Exercise goal
Taking the line with "Record Gist := mkGist" as the first and the line with "user_html_url (gist_owner gist)" as the last, set down exactly every line in that range from the entries below, and no more.
===== Dataset records
Definition passes (kw : Rag.SearchKwargs) (d : Document) : bool :=
  match Rag.filter kw with
  | Some w => Rag.where_holds w (metadata d)
  | None => true
  end.

Definition filtering_store (kw : Rag.SearchKwargs) (q : string) : Py.Exc (list Document) :=
  Py.Ok (take (Z.to_nat (Rag.k kw)) (filter (λ d, passes kw d = true) vector_corpus)).

Definition vector_only : Rag.Services :=
  {| Rag.vector_store := Some filtering_store;
     Rag.bm25_manager := None;
     Rag.graph_manager := None;
     Rag.reranker := None;
     Rag.rewrite_query := λ q, q;
     Rag.writer_agent := λ _, [];
     Rag.repo_path := λ project src, "data_repository/" +:+ project +:+ "/" +:+ src;
     Rag.run_pandas_agent := λ _ _ _, Py.Ok "";
     Rag.llm_stream := λ _ _ _, (["answer"], None) |}.

(** The same with a lexical index of project "X" that holds a chunk of
    b.pdf. *)
Definition lexical_index (query : string) (projects : list string) (n : nat)
    : Py.Exc (list BM25.Item) :=
  Py.Ok (if bool_decide ("X" ∈ projects)
         then [ BM25.mkItem "自卸汽车10辆"
                  {[ "chunk_id" := "b1"; "source_file" := "b.pdf"; "project_name" := "X" ]} ]
         else []).

Definition with_lexical : Rag.Services :=
  {| Rag.vector_store := Some filtering_store;
     Rag.bm25_manager := Some lexical_index;
     Rag.graph_manager := None;
     Rag.reranker := None;
     Rag.rewrite_query := λ q, q;
     Rag.writer_agent := λ _, [];
     Rag.repo_path := λ project src, "data_repository/" +:+ project +:+ "/" +:+ src;
     Rag.run_pandas_agent := λ _ _ _, Py.Ok "";
     Rag.llm_stream := λ _ _ _, (["answer"], None) |}.

(** Project "X" and, at the same time, the file a.pdf. *)
Definition project_and_file : Rag.FilterConfig :=
  {| Rag.top_k := Some 6%Z; Rag.project := Rag.ScopeStr "X";
     Rag.type_ := Some "所有类型"; Rag.files := Some ["a.pdf"] |}.

(** A service whose vector store returns the chunk [c2] of the chain of
    Scenario B, with the graph store of that chain. *)
Definition scenario_db : Graph.Db :=
  Graph.create_document_structure scenario_uuid5 "tender.docx" scenario_chain Graph.empty_db.

Definition with_graph : Rag.Services :=
  {| Rag.vector_store := Some (λ _ _, Py.Ok
       [ {| page_content := "c2";
            metadata := {[ "chunk_id" := Graph.chunk_id_of scenario_uuid5 "tender.docx" 2;
                           "source_file" := "tender.docx" ]} |} ]);
     Rag.bm25_manager := None;
     Rag.graph_manager := Some (λ cid w, Py.Ok (Graph.get_context_window scenario_db cid w));
     Rag.reranker := None;
     Rag.rewrite_query := λ q, q;
     Rag.writer_agent := λ _, [];
     Rag.repo_path := λ project src, "data_repository/" +:+ project +:+ "/" +:+ src;
     Rag.run_pandas_agent := λ _ _ _, Py.Ok "";
     Rag.llm_stream := λ _ _ _, (["answer"], None) |}.

Definition all_scope : Rag.FilterConfig :=
  {| Rag.top_k := Some 6%Z; Rag.project := Rag.ScopeStr "所有项目";
     Rag.type_ := Some "所有类型"; Rag.files := Some [] |}.

(** A service whose vector store returns a sheet of an Excel workbook. *)
Definition with_excel : Rag.Services :=
  {| Rag.vector_store := Some (λ _ _, Py.Ok
       [ {| page_content := "【表格数据-Sheet1】 设备: 挖掘机; 数量: 4";
            metadata := {[ "chunk_id" := "x1"; "source_file" := "budget.xlsx";
                           "project_name" := "X"; "type" := "table"; "page" := "Sheet1" ]} |} ]);
     Rag.bm25_manager := None;
     Rag.graph_manager := None;
     Rag.reranker := None;
     Rag.rewrite_query := λ q, q;
     Rag.writer_agent := λ _, [];
     Rag.repo_path := λ project src, "data_repository/" +:+ project +:+ "/" +:+ src;
     Rag.run_pandas_agent := λ _ _ _, Py.Ok "4";
     Rag.llm_stream := λ _ _ _, (["answer"], None) |}.
(** C1 (amended): ingesting is not idempotent.  For every store that has a
    conversation with peer [p] (not the local user) and every batch [ms] of
    messages of [p], delivering the batch a second time appends its
    messages to the list of [p] a second time and raises the [unreadCount]
    of the conversation a second time: the list ends with [ms ++ ms] and
    the count is raised by twice the length of [ms].  A single message
    ingested twice is the batch [[m]]. *)
Theorem ingest_twice_duplicates (now1 now2 p : Z) (ms : list ChatMessage)
    (s : Chat.ChatManager) (c : ChatConversation) :
  Forall (fun m => senderId m = VNum p) ms ->
  p <> Chat.currentUserId s ->
  Chat.conversationOf (VNum p) s = Some c ->
  let s1 := fst (Chat.handleOfflineMessages now1 ms s) in
  let s2 := fst (Chat.handleOfflineMessages now2 ms s1) in
  Chat.messagesOf (VNum p) s2 = Chat.messagesOf (VNum p) s ++ ms ++ ms /\
  (exists c2, Chat.conversationOf (VNum p) s2 = Some c2 /\
              unreadCount c2 = unreadCount c + 2 * Z.of_nat (List.length ms)) /\
  (forall m, ms = [m] ->
     s2 = fst (Chat.handleNewMessage now2 m
                 (fst (Chat.handleNewMessage now1 m s)))).
Proof.
  intros Hms Hp Hc s1 s2.
  destruct (handleOfflineMessages_from_peer now1 p ms Hms s c Hp Hc)
    as (Hme1 & Hrows1 & c1 & Hc1 & Hn1).
  fold s1 in Hme1, Hrows1, Hc1.
  destruct (handleOfflineMessages_from_peer now2 p ms Hms s1 c1)
    as (Hme2 & Hrows2 & c2 & Hc2 & Hn2).
  { now rewrite Hme1. }
  { exact Hc1. }
  fold s2 in Hme2, Hrows2, Hc2.
  split; [| split].
  - rewrite Hrows2, Hrows1, <- app_assoc. reflexivity.
  - exists c2. split; [exact Hc2 | lia].
  - intros m ->. subst s2 s1.
    rewrite !fst_handleOfflineMessages_cons. reflexivity.
Qed.

Lemma ingest_twice_duplicates_witness :
  let s1 := fst (Chat.handleOfflineMessages 2000 Sample.batch7 Sample.store7) in
  let s2 := fst (Chat.handleOfflineMessages 3000 Sample.batch7 s1) in
  Chat.messagesOf (VNum 7) s2 = Sample.batch7 ++ Sample.batch7 /\
  exists c2, Chat.conversationOf (VNum 7) s2 = Some c2 /\ unreadCount c2 = 6.
Proof.
  cbv zeta.
  destruct (ingest_twice_duplicates 2000 3000 7 Sample.batch7 Sample.store7
              Sample.conv7) as (Hrows & Hcount & _).
  - repeat constructor.
  - simpl. lia.
  - reflexivity.
  - split; [exact Hrows | exact Hcount].
Defined.
(** [sep.join(l)] *)
Fixpoint join (sep : string) (l : list string) : string :=
  match l with
  | [] => ""
  | [x] => x
  | x :: q => x +:+ sep +:+ join sep q
  end.

(** ** Repo and Gist *)

Definition status_options : list string := ["Current"; "Stale"; "Archive"].

Definition six_months : timedelta := timedelta_days 182.

Record Repo := mkRepo {
  owner : string;
  name : string;
  description : option string;
  languages : string;
  status : string;
  last_modified : string
}.

(** The [if]/[elif]/[else] of [Repo.__init__]. *)
Definition Repo_status (repo : Repository) (now : datetime) : string :=
  if repo_archived repo then "Archive"
  else if six_months <? datetime_sub now (repo_updated_at repo) then "Stale"
  else "Current".

(** [x in l] on strings *)
Definition str_in (x : string) (l : list string) : bool :=
  existsb (String.eqb x) l.

(** [Repo.__init__]; [now] is the reading of [datetime.datetime.now()].
    [None] is a failed [assert]. *)
Definition Repo_init (repo : Repository) (now : datetime) : option Repo :=
  let owner := "[" +:+ login (repo_owner repo) +:+ "]("
               +:+ user_html_url (repo_owner repo) +:+ ")" in
  let name := "[" +:+ repo_name repo +:+ "](" +:+ repo_html_url repo +:+ ")" in
  let description := repo_description repo in
  let languages := join ", " (keys (get_languages repo)) in
  let status := Repo_status repo now in
  if str_in status status_options then
    Some (mkRepo owner name description languages status
            (strftime_Ymd (repo_updated_at repo)))
  else None.

Definition Repo_markdown (r : Repo) : string :=
  "| " +:+ name r +:+ " | " +:+ fmt_opt (description r) +:+ " | "
  +:+ owner r +:+ " | " +:+ languages r +:+ " |" +:+ nl.

Record Gist := mkGist {
  g_owner : string;
  g_description : string;
  g_last_modified : string
}.

Definition Gist_init (gist : GistObject) : Gist :=
  mkGist
    ("[" +:+ login (gist_owner gist) +:+ "]("
     +:+ user_html_url (gist_owner gist) +:+ ")")
    ("[" +:+ fmt_opt (gist_description gist) +:+ "](" +:+ gist_html_url gist
     +:+ ")")
    (strftime_Ymd (gist_updated_at gist)).

Definition Gist_markdown (g : Gist) : string :=
  "| " +:+ g_description g +:+ " |" +:+ nl.

(** ** LangStat *)

Record LangStat := mkLangStat {
  ls_description : string;
  count_type : string;
  filename : string;
  counter : gmap string Z
}.

Definition LangStat_init (description count_type name : string) : LangStat :=
  mkLangStat description count_type
    ("figures/language_" +:+ name +:+ ".svg") ∅.

(** [counter[key]] of a [Counter]: 0 for a missing key. *)
Definition count (c : gmap string Z) (key : string) : Z :=
  default 0 (c !! key).

(** [LangStat.add]: [self.counter[key] += value] *)
Definition add (s : LangStat) (key : string) (value : Z) : LangStat :=
  mkLangStat (ls_description s) (count_type s) (filename s)
    (<[key := count (counter s) key + value]> (counter s)).

(** [LangStat.update]: [Counter.update] on an iterable adds one per
    element. *)
Definition update (s : LangStat) (iterable : list string) : LangStat :=
  foldl (λ s key, add s key 1) s iterable.

(** ** Repos *)

(** [max(iterable, key=keyf)]: the running maximum is replaced only
    by an item whose key is strictly greater.  [None] is the
    [ValueError] of an empty iterable or a [KeyError] of [keyf]. *)
Fixpoint max_loop (keyf : string → option Z) (l : list string)
    (maxitem : string) (maxval : Z) : option string :=
  match l with
  | [] => Some maxitem
  | item :: q =>
      val ← keyf item;
      if maxval <? val then max_loop keyf q item val
      else max_loop keyf q maxitem maxval
  end.
(** C1. For a supported register [reg] and any value [v], [set(reg, v)]
    followed by [get(reg)] returns [v] truncated to the width of [reg] and
    zero-extended, whatever the memory held before. *)
Theorem set_then_get (reg : x86_reg) (v : Z) (m : memory) :
  supported reg = true ->
  exists m',
    (set reg v ;;; get reg) m = Ok (v mod 2 ^ (8 * width_of reg), m').
Proof.
  intros H.
  destruct (supported_inv reg H) as (base & _ & Ho & Hw & How & E).
  set (off := to_int32 (base + offset_in_base reg)) in *.
  exists (store_bytes m (this + off) (le_split (Z.to_nat (width_of reg)) v)).
  unfold bind at 1. rewrite (set_eq reg v m off (width_of reg) E) by lia.
  rewrite (get_eq reg _ off (width_of reg) E) by lia.
  f_equal. f_equal.
  rewrite <- (length_le_split (Z.to_nat (width_of reg)) v) at 2.
  rewrite load_store_same by (rewrite length_le_split; lia).
  rewrite le_combine_split. f_equal. f_equal. lia.
Qed.

(** The [switch] has no label beyond the fifteen registers. *)
Lemma base_of_other b :
  (forall r : gpr, b <> reg64 r) -> base_of L b = None.
Proof.
  intros H. destruct b; try reflexivity; exfalso;
    first [ apply (H RAX); reflexivity | apply (H RBX); reflexivity
          | apply (H RCX); reflexivity | apply (H RDX); reflexivity
          | apply (H RSI); reflexivity | apply (H RDI); reflexivity
          | apply (H RBP); reflexivity | apply (H R8); reflexivity
          | apply (H R9); reflexivity | apply (H R10); reflexivity
          | apply (H R11); reflexivity | apply (H R12); reflexivity
          | apply (H R13); reflexivity | apply (H R14); reflexivity
          | apply (H R15); reflexivity ].
Qed.

(** C3. When the base register that [reg] resolves to is none of the
    fifteen registers [rax], [rbx], [rcx], [rdx], [rsi], [rdi], [rbp],
    [r8] ... [r15], [resolve] takes the fatal path, and so do [set] and
    [get], on every call and for every memory; no offset/width pair is
    returned. *)
Theorem unsupported_base_is_fatal (reg : x86_reg) :
  (forall r : gpr, base_reg_of reg <> reg64 r) ->
  resolve reg = Fatal /\
  (forall p, resolve reg <> Ok p) /\
  (forall v m, set reg v m = Fatal) /\
  (forall m, get reg m = Fatal).
Proof.
  unfold emulator.base_reg_of, emulator.set, emulator.get,
    bind, lift, emulator.resolve.
  destruct (resolve_mapping reg) as [[b o] s]. cbn [fst snd].
  intros H. rewrite (base_of_other b H).
  repeat split; try reflexivity. intros p. discriminate.
Qed.

(** C8. For a register that the resolver places inside the base register
    [r], one of the fifteen, [resolve] returns the byte offset, counted
    from the start of the object, of the member that belongs to [r]
    ([v_rax] for [rax], [v_rbx] for [rbx], ...) plus the offset inside the
    base, paired with the width in bytes. *)
Theorem resolve_offset_and_width (reg : x86_reg) (r : gpr) :
  layout_ok L ->
  base_reg_of reg = reg64 r ->
  0 <= offset_in_base reg -> 0 <= width_of reg ->
  offset_in_base reg + width_of reg <= 8 ->
  resolve reg = Ok (gpr_slot L r + offset_in_base reg, width_of reg).
Proof.
  unfold emulator.base_reg_of, emulator.offset_in_base, emulator.width_of,
    emulator.resolve.
  destruct (resolve_mapping reg) as [[b o] s]. cbn [fst snd].
  intros (Hsd & Hin & _) -> Ho Hs Hos.
  pose proof (Hin (F_gpr r)) as Hr. cbn [offset_of] in Hr.
  rewrite base_of_reg64, to_int32_small, to_uint8_small by lia.
  reflexivity.
Qed.

(** C9. [get] on a supported register returns a value and leaves the
    memory, hence every member of the object, exactly as it was. *)
Theorem get_changes_nothing (reg : x86_reg) (m : memory) :
  supported reg = true ->
  exists v, get reg m = Ok (v, m).
Proof.
  intros H.
  destruct (supported_inv reg H) as (base & _ & Ho & Hw & How & E).
  eexists. apply (get_eq reg m _ _ E). lia.
Qed.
==========
Solution to this task
Record Gist := mkGist {
  g_owner : string;
  g_description : string;
  g_last_modified : string
}.

Definition Gist_init (gist : GistObject) : Gist :=
  mkGist
    ("[" +:+ login (gist_owner gist) +:+ "]("
     +:+ user_html_url (gist_owner gist) +:+ ")")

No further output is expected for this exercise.